If a private equity firm targets a company worth £10 million, and thinks it can turn it into one worth £12 million, that’s a 20 percent return.
But if it can persuade banks to provide £9 million of the £10 million, the return becomes 200 percent.
If a buyout goes well, private equity bosses receive huge returns. Workers may keep their jobs.
But if the company goes bust, the private equity company sells off the assets to pay its debts—and workers are left with nothing.
Private equity is not just the “unacceptable” face of capitalism.

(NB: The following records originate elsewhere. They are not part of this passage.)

(** A frame that holds the bytes of a page is mapped and recorded. *)
Lemma map_owned_spec l L pm ps phys :
  building (ld_machine l) ((op_phys <$> ld_owned l) ++ [phys]) pm ->
  Forall2 (placed (ram (ld_machine l)) pm) L (ld_owned l) ->
  (forall k, is_Some (pm !! k) -> k ∈ pages_at L) -> NoDup (pages_at L) ->
  (forall off, 0 <= off < 4096 -> byte_of (ram (ld_machine l)) (phys + off) = ps_byte ps off) ->
  user (ps_virt ps) -> aligned (ps_virt ps) ->
  match map_owned sp (ps_virt ps) phys (ps_flags ps) l with
  | Next l' => exists pm' M' owned', l' = l <| ld_machine := M' |> <| ld_owned := owned' |> /\
                loaded M' (L ++ [ps]) owned' pm'
  | Stop M' => stuck M' L ps
  end.
Proof.
  intros B Hp Hdom Hnd Hb Hu Hal. unfold map_owned.
  assert (Hphys : phys ∈ (op_phys <$> ld_owned l) ++ [phys]).
  { apply elem_of_app. right. by apply list_elem_of_singleton. }
  destruct (bu_frame _ _ _ B phys Hphys) as (Hfr & _).
  assert (Hlen : length L = length (ld_owned l)) by (by eapply Forall2_length).
  pose proof (building_map _ _ _ (ps_virt ps) phys (ps_flags ps) B Hu Hal (proj2 Hfr)) as Hm.
  destruct (as_map_page sp (ps_virt ps) phys (ps_flags ps) (ld_machine l)) as [M' r]. destruct Hm as [Hkeep Hm].
  destruct (ok r); cbn [negb].
  2: { destruct Hm as [_ [Hm|?]]; [left|by right; right]. apply Hdom. by apply not_eq_None_Some. }
  destruct Hm as [Hnone B']. unfold track_page. case_decide; [right; left; lia|].
  eexists _, M', _. split; [done|]. set (pm' := <[_ := _]> pm) in *.
  assert (Hsub : pm ⊆ pm') by (by apply insert_subseteq).
  assert (Hframes : Forall frame_ok ((op_phys <$> ld_owned l) ++ [phys])).
  { apply Forall_forall. intros f Hf. by apply B. }
  split.
  - by rewrite fmap_app.
  - apply Forall2_app.
    + eapply placed_mono; [exact Hp| |exact Hframes|done|done]. intros f Hf. apply elem_of_app. by left.
    + constructor; [|constructor]. split; [done|]. split; [apply lookup_insert_eq|].
      intros off Hoff. rewrite <- (Hb off Hoff). cbn [op_phys].
      destruct (frame_word phys (phys + off) Hfr) as (i & Hi & E); [lia|].
      apply byte_of_word. rewrite E. by apply Hkeep.
  - intros k Hk. unfold pages_at. rewrite fmap_app. apply elem_of_app. unfold pm' in Hk.
    destruct (decide (k = vpn (ps_virt ps))) as [->|Hne]; [right; by apply list_elem_of_singleton|].
    left. apply Hdom. by rewrite lookup_insert_ne in Hk.
  - unfold pages_at. rewrite fmap_app. apply NoDup_app. split; [done|]. split; [|apply NoDup_singleton].
    intros k Hk ->%list_elem_of_singleton. apply list_elem_of_fmap in Hk as (ps' & Hk & Hps').
    apply list_elem_of_lookup in Hps' as [j Hj]. destruct (Forall2_lookup_l _ _ _ _ _ Hp Hj) as (o & _ & _ & He & _).
    rewrite <- Hk, Hnone in He. done.
  - rewrite length_app. cbn. lia.
Qed.

(** ** The image *)

Context (image_base image_size : Z).

Definition header : Elf64_Ehdr := ehdr_at (ram M0) image_base.
Definition segment (i : Z) : Elf64_Phdr := phdr (ram M0) image_base (e_phoff header) i.

(** An image the code is meant for: it is in memory that is not free, its header is
    valid, the program headers and the contents of the segments start inside it, and
    the segments are in the lower half of the address space.  The last two are what
    the code does not test. *)
Record image_ok : Prop := {
  io_base : 0 < image_base;
  io_end : image_base + image_size <= 2 ^ 47;
  io_outside a : image_base <= a < image_base + image_size -> outside (8 * (a / 8));
  io_valid : valid_elf64 header image_size = true;
  io_phoff : e_phoff header <= image_size;
  io_offset i : 0 <= i < e_phnum header -> p_type (segment i) = kElfLoad -> p_offset (segment i) <= image_size;
  io_lower i : 0 <= i < e_phnum header -> p_type (segment i) = kElfLoad ->
    p_vaddr (segment i) + p_memsz (segment i) <= 2 ^ 47
}.

Context (Himage : image_ok).

Lemma valid_header :
  sizeof_Ehdr <= image_size /\ 0 <= e_phoff header /\ 0 <= e_phnum header < 2 ^ 16 /\
  e_phoff header + e_phnum header * sizeof_Phdr <= image_size.
Proof.
  destruct Himage as [Hb He _ Hv Hp _ _]. unfold valid_elf64 in Hv.
  destruct (Z.ltb_spec image_size sizeof_Ehdr); [done|]. split; [done|].
  assert (Hn : 0 <= e_phnum header < 2 ^ 16) by apply (le_read_range 2).
  assert (Ho : 0 <= e_phoff header < 2 ^ 64) by apply (le_read_range 8).
  repeat match type of Hv with context [if ?b then false else _] => destruct b; [done|] end. bsimp.
  unfold sizeof_Phdr, sizeof_Ehdr in *. rewrite (w64_small (_ * 56)) in Hv by (unfold u64, two64; lia).
  rewrite w64_small in Hv by (unfold u64, two64; lia). lia.
Qed.

Lemma image_byte M data pm a :
  building M data pm -> image_base <= a < image_base + image_size -> byte_of (ram M) a = byte_of (ram M0) a.
Proof. intros B Ha. apply byte_of_word. apply B. by apply Himage. Qed.

Lemma header_kept M data pm : building M data pm -> ehdr_at (ram M) image_base = header.
Proof.
  intros B. destruct valid_header as (Hs & _). unfold sizeof_Ehdr in Hs. unfold header, ehdr_at.
  rewrite (bytes_at_ext (byte_of (ram M)) (byte_of (ram M0))) by (intros; eapply image_byte; [done|lia]).
  f_equal; apply le_read_agree; intros i Hi; (eapply image_byte; [done|lia]).
Qed.

Lemma segment_kept M data pm i :
  building M data pm -> 0 <= i < e_phnum header -> phdr (ram M) image_base (e_phoff header) i = segment i.
Proof.
  intros B Hi. destruct valid_header as (Hs & Ho & Hn & He). pose proof (io_end Himage). pose proof (io_base Himage).
  unfold sizeof_Phdr in *. unfold segment, phdr, sizeof_Phdr.
  rewrite (w64_small (image_base + _)) by (unfold u64, two64; lia). rewrite w64_small by (unfold u64, two64; lia).
  unfold phdr_at. f_equal; apply le_read_agree; intros j Hj; (eapply image_byte; [done|lia]).
Qed.

Lemma segment_range i :
  0 <= p_offset (segment i) < 2 ^ 64 /\ 0 <= p_vaddr (segment i) < 2 ^ 64 /\
  0 <= p_filesz (segment i) < 2 ^ 64 /\ 0 <= p_memsz (segment i) < 2 ^ 64 /\ 0 <= p_flags (segment i) < 2 ^ 32.
Proof.
  unfold segment, phdr, phdr_at. cbn [p_offset p_vaddr p_filesz p_memsz p_flags].
  split_and!; solve [apply (le_read_range 8)|apply (le_read_range 4)].
Qed.

#[local] Opaque segment header.

(** The page of a segment, as the file describes it. *)
Definition segment_page (ph : Elf64_Phdr) (page : Z) : page_spec :=
  mkPage (page * 4096) (segment_flags (p_flags ph)) (fun off =>
    let a := page * 4096 + off in
    if decide (p_vaddr ph <= a < p_vaddr ph + p_filesz ph)
    then byte_of (ram M0) (image_base + p_offset ph + (a - p_vaddr ph)) else 0).

(** A segment that passes the tests of [load_segment]. *)
Record loadable (ph : Elf64_Phdr) : Prop := {
  sg_offset : 0 <= p_offset ph /\ p_offset ph + p_filesz ph <= image_size;
  sg_vaddr : 0 <= p_vaddr ph;
  sg_filesz : 0 <= p_filesz ph <= p_memsz ph;
  sg_lower : p_vaddr ph + p_memsz ph <= 2 ^ 47
}.

(** The memory in which the frame [phys] has the contents of a page of a segment. *)
Definition page_memory (ph : Elf64_Phdr) (virt phys : Z) (m : sarr) : sarr :=
  let '(copy_start, copy_end) := copy_range ph virt in
  if copy_start <? copy_end
  then memcpy (w64 (phys + w64 (copy_start - virt))) (w64 (image_base + p_offset ph + w64 (copy_start - p_vaddr ph)))
         (copy_end - copy_start) (zero_page phys m)
  else zero_page phys m.

Lemma page_memory_spec ph page phys m :
  loadable ph -> p_vaddr ph / 4096 <= page -> page * 4096 < 2 ^ 47 -> frame_ok phys ->
  (forall a, image_base <= a < image_base + image_size -> byte_of m a = byte_of (ram M0) a /\ ~ (phys <= a < phys + 4096)) ->
  (forall a, (forall i, idx_ok i -> a <> slot phys i) -> sa_get (page_memory ph (page * 4096) phys m) a = sa_get m a) /\
  (forall off, 0 <= off < 4096 -> byte_of (page_memory ph (page * 4096) phys m) (phys + off) = ps_byte (segment_page ph page) off).
Proof.
  intros [[Ho Hoe] Hv Hf Hl] Hlo Hhi Hfr Himg. pose proof (io_base Himage). pose proof (io_end Himage).
  assert (Hpl : p_vaddr ph < page * 4096 + 4096) by (Z.to_euclidean_division_equations; lia).
  destruct (Hfr) as [Hfr1 _]. unfold page_memory, copy_range.
  rewrite (w64_small (page * 4096 + 4096)), (w64_small (p_vaddr ph + p_filesz ph))
    by (unfold u64, two64; Z.to_euclidean_division_equations; lia).
  set (cs := if p_vaddr ph <? page * 4096 then page * 4096 else p_vaddr ph).
  set (ce := if page * 4096 + 4096 <? p_vaddr ph + p_filesz ph then page * 4096 + 4096 else p_vaddr ph + p_filesz ph).
  assert (Hcs : cs = Z.max (page * 4096) (p_vaddr ph)) by (unfold cs; destruct (Z.ltb_spec (p_vaddr ph) (page * 4096)); lia).
  assert (Hce : ce = Z.min (page * 4096 + 4096) (p_vaddr ph + p_filesz ph))
    by (unfold ce; destruct (Z.ltb_spec (page * 4096 + 4096) (p_vaddr ph + p_filesz ph)); lia).
  clearbody cs ce. cbn [segment_page ps_byte]. destruct (Z.ltb_spec cs ce) as [Hlt|Hge].
  - assert (0 <= page * 4096) by (Z.to_euclidean_division_equations; lia).
    rewrite (w64_small (cs - page * 4096)), (w64_small (cs - p_vaddr ph)), (w64_small (phys + _)),
      (w64_small (image_base + _ + _)) by (unfold u64, two64; lia).
    split.
    + intros a Ha. rewrite memcpy_word; [by apply zero_page_out|]. intros i Hi ->.
      destruct (frame_word phys (phys + (cs - page * 4096) + i) Hfr) as (j & Hj & E); [lia|]. by apply (Ha j).
    + intros off Hoff. rewrite memcpy_bytes by (try lia; intros i j Hi Hj E;
        apply (Himg (image_base + p_offset ph + (cs - p_vaddr ph) + i)); lia).
      destruct (decide (p_vaddr ph <= page * 4096 + off < p_vaddr ph + p_filesz ph)).
      * rewrite decide_True by lia. destruct (Himg (image_base + p_offset ph + (page * 4096 + off - p_vaddr ph))) as [E Hn]; [lia|].
        rewrite <- E. replace (image_base + p_offset ph + (cs - p_vaddr ph) + _)
          with (image_base + p_offset ph + (page * 4096 + off - p_vaddr ph)) by lia.
        apply byte_of_word, zero_page_out. intros i Hi Es. apply Hn. unfold slot, idx_ok in *.
        Z.to_euclidean_division_equations. lia.
      * rewrite decide_False by lia. by apply zero_page_bytes.
  - split; [intros a Ha; by apply zero_page_out|]. intros off Hoff. rewrite zero_page_bytes by done.
    by rewrite decide_False by lia.
Qed.

Lemma load_page_eq ph virt l :
  load_page sp image_base ph virt l =
  let M1 := ld_machine l <| frames := (pa_alloc (frames (ld_machine l))).1 |> in
  let phys := (pa_alloc (frames (ld_machine l))).2 in
  if phys =? 0 then Stop M1
  else match map_owned sp virt phys (segment_flags (p_flags ph))
               (l <| ld_machine := M1 <| ram ::= page_memory ph virt phys |> |>) with
       | Next l => Next (l <| ld_loaded_pages ::= inc64 |>)
       | Stop M => Stop M
       end.
Proof.
  unfold load_page, page_memory. destruct (pa_alloc _) as [s phys]. cbn [fst snd].
  destruct (phys =? 0); [done|]. destruct (copy_range ph virt) as [cs ce]. by destruct (cs <? ce).
Qed.

(** The frame [f] of a space under construction holds no byte of the image. *)
Lemma image_apart M data pm f a :
  building M data pm -> f ∈ data -> image_base <= a < image_base + image_size -> ~ (f <= a < f + 4096).
Proof.
  intros B Hf Ha Hin. destruct (bu_frame _ _ _ B f Hf) as (Hfr & Hav & _).
  destruct (frame_word f a Hfr Hin) as (i & Hi & E). by apply (io_outside Himage a Ha f i).
Qed.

It exposes the reality of the way capitalism works.
Cuts stop care home checks
The Care Quality Commission was set up in 2009 to regulate the care homes “industry”.
But the commission is itself in crisis.
Its roughly 900 inspectors are supposed to keep tabs on over 400 NHS Trusts, 9,000 dentist surgeries, 8,000 doctors’ surgeries—and 18,000 care homes.
With a budget of just a third of its predecessor, the commission has cut its inspections by 70 percent.
The commission currently has 283 unfilled posts—including some 133 inspectors.
It has blamed a recruitment freeze imposed by the government last year.
The crisis shows that the Tories’ rhetoric of slashing “red tape” is really about cutting vital services.